A new study in the New England Journal of Medicine traces the evolutionary trees of tumors to find a high degree of genetic heterogeneity and illuminate why even personalized cancer treatment may not be effective, reported Nature. A single biopsy will only provide insight into the mutations in one location; mutations associated with different prognoses or responsive to different treatments may be lurking in other sites, which could explain why tumors often become resistant to therapy after a period of success, according to ScienceNOW.
"We've known for some time that tumors are a patchwork of faults, but this is the first time we've been able to use cutting-edge genome sequencing technology to map out the genetic landscape of a tumor in such exquisite detail," author Charles Swanton, cancer geneticist at Cancer Research UK’s London Research Institute told Reuters.

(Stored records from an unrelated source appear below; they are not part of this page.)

(** C24: from the SDK's builder to the node's pool and back: a transaction that is built and signed with
    an SDK wallet is taken by a node whose pool has room for it, asks for no more than its
    gas price, knows the sender's funds and does not have it yet; and the node then
    returns that very transaction under its hash. *)
Theorem sdk_transaction_submitted now now' sk w b p tx s :
  create_wallet sk = inl w -> pool_ok (rpc_mempool s) ->
  b_from b = Some (sdk_address w) -> b_payload b = Some p ->
  0 < default 21000 (b_gas_limit b) -> 0 < default 1 (b_gas_price b) ->
  (forall to amount, p = Transfer to amount -> 0 < amount) ->
  build_and_sign b w = inl tx -> admissible tx s ->
  exists s', client_send_transaction tx_json show_peer true now now' tx s = (Some (inl tt), s') /\
    client_get_transaction tx_json show_peer true now now' (hash tx) s' = (Some (inl (Some tx)), s').
Proof.
  intros Hw Hok Hf Hp Hl Hg Ha Hb Hadm.
  destruct (build_and_sign_accepted sk w p b Hw Hf Hp Hl Hg Ha) as (tx' & Hb' & Hv & _).
  rewrite Hb in Hb'. injection Hb' as <-.
  assert (data (signature tx) <> []) as Hd.
  { apply validate_basic_spec in Hv as (_ & _ & _ & pk & Hpk & _). intros Hn. revert Hpk.
    unfold verify_signature. rewrite Hn. by case_decide. }
  pose proof (submit_admissible now now' tx s Hd Hadm) as Hs.
  pose proof (submit_spec now now' tx s Hok) as Hsp.
  unfold client_send_transaction, http, route, send_transaction. rewrite Hv.
  destruct (submit now now' tx s) as [ok s'] eqn:Hsub. cbn in Hs. subst ok.
  destruct Hsp as (_ & _ & Hin). destruct (Hin eq_refl) as (_ & m & Hm & Ht).
  exists s'. split; [done|]. unfold client_get_transaction, http, route, rpc_get_transaction.
  rewrite parse_hash_encode by (apply sha256_length || apply sha256_bytes).
  unfold get_transaction. by rewrite Hm, Ht.
Qed.

Lemma node_info_unreadable now now' s :
  (client_get_node_info tx_json show_peer true now now' s).1 = None \/
  (client_get_node_info tx_json show_peer true now now' s).1 = Some bad_body.
Proof.
  unfold client_get_node_info, http, route, get_node_info.
  destruct (match rpc_p2p_node s with Some _ => _ | None => _ end) as [ids|]; [right|by left]. done.
Qed.

(** The SDK cannot read a node's information: whatever the node answers, the client takes the
    peer id "unknown" for a broken reply - or waits for ever on a blocked peer table. *)
Theorem client_node_info_unreadable now now' s :
  (client_get_node_info tx_json show_peer true now now' s).1 = None \/
  (client_get_node_info tx_json show_peer true now now' s).1 = Some bad_body.
Proof. apply node_info_unreadable. Qed.

(** So waiting for a height never succeeds: it returns an error, at the first attempt if there is one, or it
    never returns, however high the node is. *)
Theorem wait_never_succeeds up now now' target_height max_attempts s :
  match (wait_for_height tx_json show_peer up now now' target_height max_attempts s).1 with
  | Some (inl _) => False
  | _ => True
  end.
Proof.
  unfold wait_for_height. generalize max_attempts at 1. intros m. destruct max_attempts as [|n]; [done|].
  cbn [wait_attempts]. destruct up.
  - pose proof (node_info_unreadable now now' s) as Hn.
    destruct (client_get_node_info tx_json show_peer true now now' s) as [r s']. cbn [fst] in Hn.
    by destruct Hn as [->| ->].
  - done.
Qed.

(** *** The command line *)

Lemma node_wallet_sender sk :
  sender_of (from_private_key sk) = Some (Ok (take 20 (sha256 (serialize_public_key (public_key sk))))).
Proof.
  unfold sender_of, from_private_key, public_key_to_address. cbn [wallet_address].
  set (a := take 20 _). assert (length a = 20%nat) as Hl by (unfold a; rewrite length_take, sha256_length; done).
  assert (Forall is_byte a) as Hb by (apply Forall_take, sha256_bytes).
  unfold slice_from, is_char_boundary.
  assert ((cyt ++ hex_encode a) !! 3%nat = head (hex_encode a)) as ->.
  { change 3%nat with (length cyt). rewrite lookup_app_r, Nat.sub_diag by done. by destruct (hex_encode a). }
  assert ((match head (hex_encode a) with
           | Some c => negb ((128 <=? c) && (c <? 192))
           | None => bool_decide (3%nat = length (cyt ++ hex_encode a)) end) = true) as ->.
  { pose proof (hex_ascii a Hb) as Hasc. destruct (hex_encode a) as [|c cs]; [done|].
    apply Forall_cons in Hasc as [Hc _]. cbn [head]. by rewrite (proj2 (Z.leb_gt 128 c)) by lia. }
  cbn [mbind option_bind]. change 3%nat with (length cyt).
  rewrite drop_app_length, hex_roundtrip by done. by rewrite Hl.
Qed.

Lemma send_refused now now' tx s :
  is_ok (Transaction.validate_basic tx) = false -> send_transaction now now' tx s = (Some BAD_REQUEST, s).
Proof. unfold send_transaction. by destruct (Transaction.validate_basic tx) as [[]|]. Qed.

(** The command line cannot transfer anything.  With a wallet of the node - whose address is made
    from the digest of the whole public key, while the node derives senders from the digest of
    the key without its first byte - [cyt tx send] never reports a success and never changes
    the node: unless those two addresses of the key agree, every transfer to a
    well-formed recipient comes back as a bad request, whatever the node's state. *)
Theorem cli_transfer_refused now now' sk to amount s :
  take 20 (sha256 (serialize_public_key (public_key sk))) <> address_of (public_key sk) ->
  let '(r, s') := handle_tx_send tx_json show_peer true now now' (from_private_key sk) to amount s in
  s' = s /\ r = Some (to_addr ← recipient_of to; Ok false).
Proof.
  intros Hne. unfold handle_tx_send. destruct (recipient_of to) as [to_addr|e]; [|done].
  rewrite node_wallet_sender. set (tx := new_transfer _ _ _ _ _ _). cbn [private_key from_private_key].
  destruct (sign tx sk) as [signed|e] eqn:Hs.
  - unfold http, route. rewrite send_refused; [done|]. by apply (foreign_sender_refused sk tx signed).
  - exfalso. unfold sign in Hs. rewrite message_of_digest in Hs by apply sha256_length.
    by destruct (serialize_compact _).
Qed.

Swanton and his colleagues traced genome evolution and looked for genetic abnormalities in human kidney tumors. Taking biopsies of one patient’s main tumor in several locations, as well as several metastases the researchers found that only 34 percent of the mutations identified were shared across all of the patient’s samples. Constructing evolutionary trees of two tumors showed that one lineage spawned the patients’ metastases while the main lineage supported the primary tumor, suggesting that treatments based on a biopsy from a primary tumor may not efficiently target metastases. Discovering which mutations are common within a tumor and between tumors could enable a more comprehensive treatment strategy, Swanton told Reuters.